Bone and skull gang (collection Sunpie Barnes). Photo © Stéphane Colin
On reste ainsi un peu circonspect quant au faible lien et à l’usage pour le moins restreint fait de la musique dans cette exposition. Oublier ainsi d’inclure les 79er Gang dans la compilation Spotify du musée du quai Branly créée spécialement pour l’événement a quelque chose d’étonnant. Présents à un concert organisé en marge de l’exposition, groupe novateur incluant des éléments de Bounce dans la musique traditionnelle, figure de proue du beau projet franco-américain « Nola si Calling » (Jaring Effects 2019), ils méritaient une petite place dans cette playlist qui, en 2h12min, réussit l’exploit de ne faire figurer que quatre morceaux de Mardi Gras Indians ! Commencer avec Bourbon Street Parade de Louis Armstrong associé aux Duke Of Dixieland est un choix introductif possible qui aurait pu être suivi par l’un des quatre morceaux de Mardi Gras Indians joués et chantés par le guitariste-banjoïste Danny Barker. Ces titres des années 50 semblent être les premiers enregistrements de chants « indiens » et auraient eu toute leur place ici. De même, la belle histoire du label français Barclay allant concocter en Louisane le premier lp consacré à une tribu de Mardi Gras Indians (« Wild Magnolias », 1973) est étrangement absente du listing. Si la série « Tremé » est régulièrement citée tant dans le parcours du musée que sur les documents annexes, il aurait été intéressant d’illustrer cette référence par le biais du disque « Indian Blues » de Donald Harrison dont la genèse constitue la trame même du scénario de David Simon et consorts. De même, il parait curieux de programmer les Galactic, un des plus grands groupes de funk de NOLA, sans ajouter à cette liste musicale les morceaux que ce groupe a partagés avec Big Chief Monk Boudreaux et Big Chief Juan Pardo.
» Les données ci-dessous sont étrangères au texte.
(* ===== verification/HashingFacts.v ===== *)
(** * Injectivity of the hashes

    The steps the hashes are made of (adding a constant, multiplying by an odd
    constant, rotating, xoring with a shifted copy) are injective on words, so
    the integer hashes never collide and the memory hashes never collide on
    inputs that differ in one block only. *)

From stdpp Require Import base sets list numbers option.
From Stdlib Require Import ZArith Lia.
From S2P Require Import Prelude Hashing.

(** ** Injective functions on [w]-bit words *)

(** [f] maps [w]-bit words to [w]-bit words without collisions. *)
Record perm (w : Z) (f : Z -> Z) : Prop := {
  perm_range : forall x, 0 <= x < 2 ^ w -> 0 <= f x < 2 ^ w;
  perm_inj : forall x y, 0 <= x < 2 ^ w -> 0 <= y < 2 ^ w -> f x = f y -> x = y
}.

Lemma perm_compose w f g : perm w f -> perm w g -> perm w (fun x => g (f x)).
Proof.
  intros Hf Hg. split.
  - intros x Hx. apply Hg, Hf, Hx.
  - intros x y Hx Hy E. apply Hf; try done. apply Hg; try done; by apply Hf.
Qed.

Lemma perm_ext w f g : (forall x, 0 <= x < 2 ^ w -> f x = g x) -> perm w g -> perm w f.
Proof.
  intros E Hg. split.
  - intros x Hx. rewrite E by done. by apply Hg.
  - intros x y Hx Hy. rewrite !E by done. by apply Hg.
Qed.

Lemma lxor_range w x y : 0 <= w -> 0 <= x < 2 ^ w -> 0 <= y < 2 ^ w -> 0 <= Z.lxor x y < 2 ^ w.
Proof.
  intros Hw Hx Hy. assert (H0 : 0 <= Z.lxor x y) by (apply Z.lxor_nonneg; lia).
  split; [done |]. destruct (Z.eq_dec (Z.lxor x y) 0) as [-> |]; [by apply Z.pow_pos_nonneg |].
  apply Z.log2_lt_pow2; [lia |]. eapply Z.le_lt_trans; [apply Z.log2_lxor; lia |].
  assert (Hlog : forall z, 0 <= z < 2 ^ w -> Z.log2 z < w \/ z = 0).
  { intros z Hz. destruct (Z.eq_dec z 0); [by right | left]. apply Z.log2_lt_pow2; lia. }
  destruct (Z.eq_dec w 0) as [-> |]; [exfalso; cbn in *; assert (x = 0) as -> by lia; assert (y = 0) as -> by lia; done |].
  destruct (Hlog x Hx) as [| ->], (Hlog y Hy) as [| ->]; change (Z.log2 0) with 0; lia.
Qed.

Lemma perm_lxor w c : 0 <= w -> 0 <= c < 2 ^ w -> perm w (fun x => Z.lxor x c).
Proof.
  intros Hw Hc. split.
  - intros x Hx. by apply lxor_range.
  - intros x y _ _ E. apply (f_equal (fun z => Z.lxor z c)) in E.
    by rewrite !Z.lxor_assoc, Z.lxor_nilpotent, !Z.lxor_0_r in E.
Qed.

Lemma shiftr_range w x k : 0 <= k -> 0 <= x < 2 ^ w -> 0 <= Z.shiftr x k < 2 ^ w.
Proof.
  intros Hk Hx. rewrite shiftr_pow by done. assert (0 < 2 ^ k) by (apply Z.pow_pos_nonneg; lia).
  split; [apply Z.div_pos; lia |]. apply Z.div_lt_upper_bound; nia.
Qed.

(** Xor with a copy shifted to the right. *)
Lemma perm_xorshr w k : 0 <= w -> 0 < k -> perm w (fun x => Z.lxor x (Z.shiftr x k)).
Proof.
  intros Hw Hk. split.
  - intros x Hx. apply lxor_range; [done | done | apply shiftr_range; lia].
  - intros x y Hx Hy E. set (d := Z.lxor x y).
    assert (Hd : d = Z.shiftr d k).
    { unfold d. rewrite Z.shiftr_lxor. apply (f_equal (fun z => Z.lxor z (Z.lxor y (Z.shiftr x k)))) in E.
      replace (Z.lxor (Z.lxor x (Z.shiftr x k)) (Z.lxor y (Z.shiftr x k))) with (Z.lxor x y) in E.
      2: { apply Z.bits_inj'. intros i _. rewrite !Z.lxor_spec. by destruct (Z.testbit x i), (Z.testbit y i), (Z.testbit (Z.shiftr x k) i). }
      rewrite E. apply Z.bits_inj'. intros i _. rewrite !Z.lxor_spec.
      by destruct (Z.testbit y i), (Z.testbit (Z.shiftr y k) i), (Z.testbit (Z.shiftr x k) i). }
    assert (0 <= d) by (unfold d; apply Z.lxor_nonneg; lia).
    rewrite shiftr_pow in Hd by lia.
    assert (2 <= 2 ^ k) by (change 2 with (2 ^ 1) at 1; apply Z.pow_le_mono_r; lia).
    assert (d = 0) by (pose proof (Z.mul_div_le d (2 ^ k)); nia).
    by apply Z.lxor_eq.
Qed.

(** Multiplying by a constant that has an inverse, and adding another. *)
Lemma perm_affine w c c' b : 0 <= w -> (c * c') mod 2 ^ w = 1 mod 2 ^ w -> perm w (fun x => (x * c + b) mod 2 ^ w).
Proof.
  intros Hw Hc. assert (H2 : 0 < 2 ^ w) by (apply Z.pow_pos_nonneg; lia).
  split; [intros; apply Z.mod_pos_bound; lia |]. intros x y Hx Hy E.
  assert (Hinv : forall z, 0 <= z < 2 ^ w -> ((((z * c + b) mod 2 ^ w) - b) * c') mod 2 ^ w = z).
  { intros z Hz. rewrite <- Zmult_mod_idemp_l, Zminus_mod_idemp_l, Zmult_mod_idemp_l.
    replace ((z * c + b - b) * c') with (z * (c * c')) by ring.
    rewrite <- Zmult_mod_idemp_r, Hc, Zmult_mod_idemp_r, Z.mul_1_r. by apply Z.mod_small. }
  rewrite <- (Hinv x Hx), <- (Hinv y Hy), E. done.
Qed.

Lemma bits_above y k i : 0 <= y < 2 ^ k -> k <= i -> Z.testbit y i = false.
Proof.
  intros Hy Hi. destruct (Z.eq_dec y 0) as [-> |]; [apply Z.bits_0 |].
  apply Z.bits_above_log2; [lia |]. assert (Z.log2 y < k) by (apply Z.log2_lt_pow2; lia). lia.
Qed.

Lemma lor_add x y k : 0 <= k -> 0 <= y < 2 ^ k -> Z.lor (x * 2 ^ k) y = x * 2 ^ k + y.
Proof.
  intros Hk Hy. assert (Hl : Z.land (x * 2 ^ k) y = 0).
  { apply Z.bits_inj'. intros i Hi. rewrite Z.land_spec, Z.bits_0, <- shiftl_pow by done.
    destruct (Z_lt_le_dec i k); [by rewrite Z.shiftl_spec_low |].
    rewrite (bits_above y k i) by lia. apply andb_false_r. }
  by rewrite Z.add_nocarry_lxor, Z.lxor_lor.
Qed.

Lemma perm_rotl w r : 0 < r < w -> perm w (fun x => Z.lor (Z.shiftl x r mod 2 ^ w) (Z.shiftr x (w - r))).
Proof.
  intros Hr. assert (Hp : 2 ^ w = 2 ^ (w - r) * 2 ^ r) by (rewrite <- Z.pow_add_r by lia; f_equal; lia).
  assert (0 < 2 ^ r) by (apply Z.pow_pos_nonneg; lia). assert (0 < 2 ^ (w - r)) by (apply Z.pow_pos_nonneg; lia).
  assert (Hq : forall x, 0 <= x < 2 ^ w -> 0 <= x / 2 ^ (w - r) < 2 ^ r).
  { intros x Hx. split; [apply Z.div_pos; lia |]. apply Z.div_lt_upper_bound; lia. }
  apply (perm_ext _ _ (fun x => (x mod 2 ^ (w - r)) * 2 ^ r + x / 2 ^ (w - r))).
  - intros x Hx. rewrite shiftl_pow, shiftr_pow by lia. rewrite Hp at 1. rewrite Z.mul_mod_distr_r by lia.
    apply lor_add; [lia | by apply Hq].
  - split.
    + intros x Hx. specialize (Hq x Hx). pose proof (Z.mod_pos_bound x (2 ^ (w - r)) ltac:(lia)). nia.
    + intros x y Hx Hy E. pose proof (Hq x Hx). pose proof (Hq y Hy).
      assert (x mod 2 ^ (w - r) = y mod 2 ^ (w - r)) by nia.
      rewrite (Z.div_mod x (2 ^ (w - r))), (Z.div_mod y (2 ^ (w - r))) by lia. nia.
Qed.

(** ** Low bits *)

Lemma lxor_mod x y n : 0 <= n -> Z.lxor x y mod 2 ^ n = Z.lxor (x mod 2 ^ n) (y mod 2 ^ n).
Proof.
  intros Hn. apply Z.bits_inj'. intros i Hi. rewrite Z.lxor_spec.
  destruct (Z_lt_le_dec i n).
  - by rewrite !Z.mod_pow2_bits_low, Z.lxor_spec by lia.
  - by rewrite !Z.mod_pow2_bits_high by lia.
Qed.

(** Xor of [x + b] with a copy shifted to the left: the low bits of the result
    determine the low bits of [x], a shift at a time. *)
Lemma perm_addxorshl w b k : 0 <= w -> 0 < k -> perm w (fun x => Z.lxor ((x + b) mod 2 ^ w) (Z.shiftl x k mod 2 ^ w)).
Proof.
  intros Hw Hk. assert (H2 : 0 < 2 ^ w) by (apply Z.pow_pos_nonneg; lia). split.
  { intros x Hx. apply lxor_range; [done | |]; apply Z.mod_pos_bound; lia. }
  intros x y Hx Hy E.
  assert (Hstep : forall m : nat, x mod 2 ^ Z.min (k * Z.of_nat m) w = y mod 2 ^ Z.min (k * Z.of_nat m) w).
  { induction m as [| m IH]; [by rewrite Z.min_l, Z.mul_0_r, !Z.mod_1_r by lia |].
    set (n := Z.min (k * Z.of_nat (S m)) w). set (n0 := Z.min (k * Z.of_nat m) w) in *.
    assert (Hn : 0 <= n0 <= n /\ n <= w /\ n <= n0 + k) by lia.
    assert (Hnp : 0 < 2 ^ n) by (apply Z.pow_pos_nonneg; lia).
    assert (Hlow : forall z, (z mod 2 ^ w) mod 2 ^ n = z mod 2 ^ n).
    { intros z. apply Z.mod_mod_divide. exists (2 ^ (w - n)).
      rewrite <- Z.pow_add_r by lia. f_equal. lia. }
    apply (f_equal (fun z => z mod 2 ^ n)) in E. rewrite !lxor_mod, !Hlow in E by lia.
    assert (Hsh : Z.shiftl x k mod 2 ^ n = Z.shiftl y k mod 2 ^ n).
    { apply Z.bits_inj'. intros i Hi. destruct (Z_lt_le_dec i n); [| by rewrite !Z.mod_pow2_bits_high by lia].
      rewrite !Z.mod_pow2_bits_low by lia. rewrite !Z.shiftl_spec by done.
      destruct (Z_lt_le_dec i k); [by rewrite !Z.testbit_neg_r by lia |].
      rewrite <- (Z.mod_pow2_bits_low x n0), <- (Z.mod_pow2_bits_low y n0) by lia. by rewrite IH. }
    rewrite Hsh in E. apply (f_equal (fun z => Z.lxor z (Z.shiftl y k mod 2 ^ n))) in E.
    rewrite !Z.lxor_assoc, Z.lxor_nilpotent, !Z.lxor_0_r in E.
    assert (Hsub : forall z, (z + b - b) mod 2 ^ n = ((z + b) mod 2 ^ n - b) mod 2 ^ n)
      by (intros; by rewrite Zminus_mod_idemp_l).
    replace x with (x + b - b) by lia. replace y with (y + b - b) by lia. rewrite !Hsub, E. done. }
  specialize (Hstep (Z.to_nat w)). rewrite Z.min_r in Hstep by nia. by rewrite !Z.mod_small in Hstep.
Qed.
Esprit de l’âme, costume de Big Chief Alfred Doucette. Photo © Stéphane Colin
On gardera malgré tout des images positives de cette exposition. La qualité des costumes et leur mise en scène est particulièrement émouvante. Elles donnent corps et presque mouvement à cette grande pièce qui devient dès lors un haut lieu de tradition à même de transposer le Super Sunday ou la Saint Joseph en bord de Seine. Les plumes de Big Chief Alfred Doucette et Big Chief Fi Yi Yi flottent au dessus de la Tour Eiffel pour célébrer un succès public corroboré par la forte affluence aux concerts de Sunpie Barnes, de Cedric Watson, des 79er Gang et des Galactic. Ces derniers, amenés par le batteur Stanton Moore, ont emporté l’adhésion lors d’un concert sold out et ce malgré le déficit de sono sur la voix d’Angelina Joseph, déficit heureusement rattrapé par la restitution de l’intégralité du concert sur le site du musée.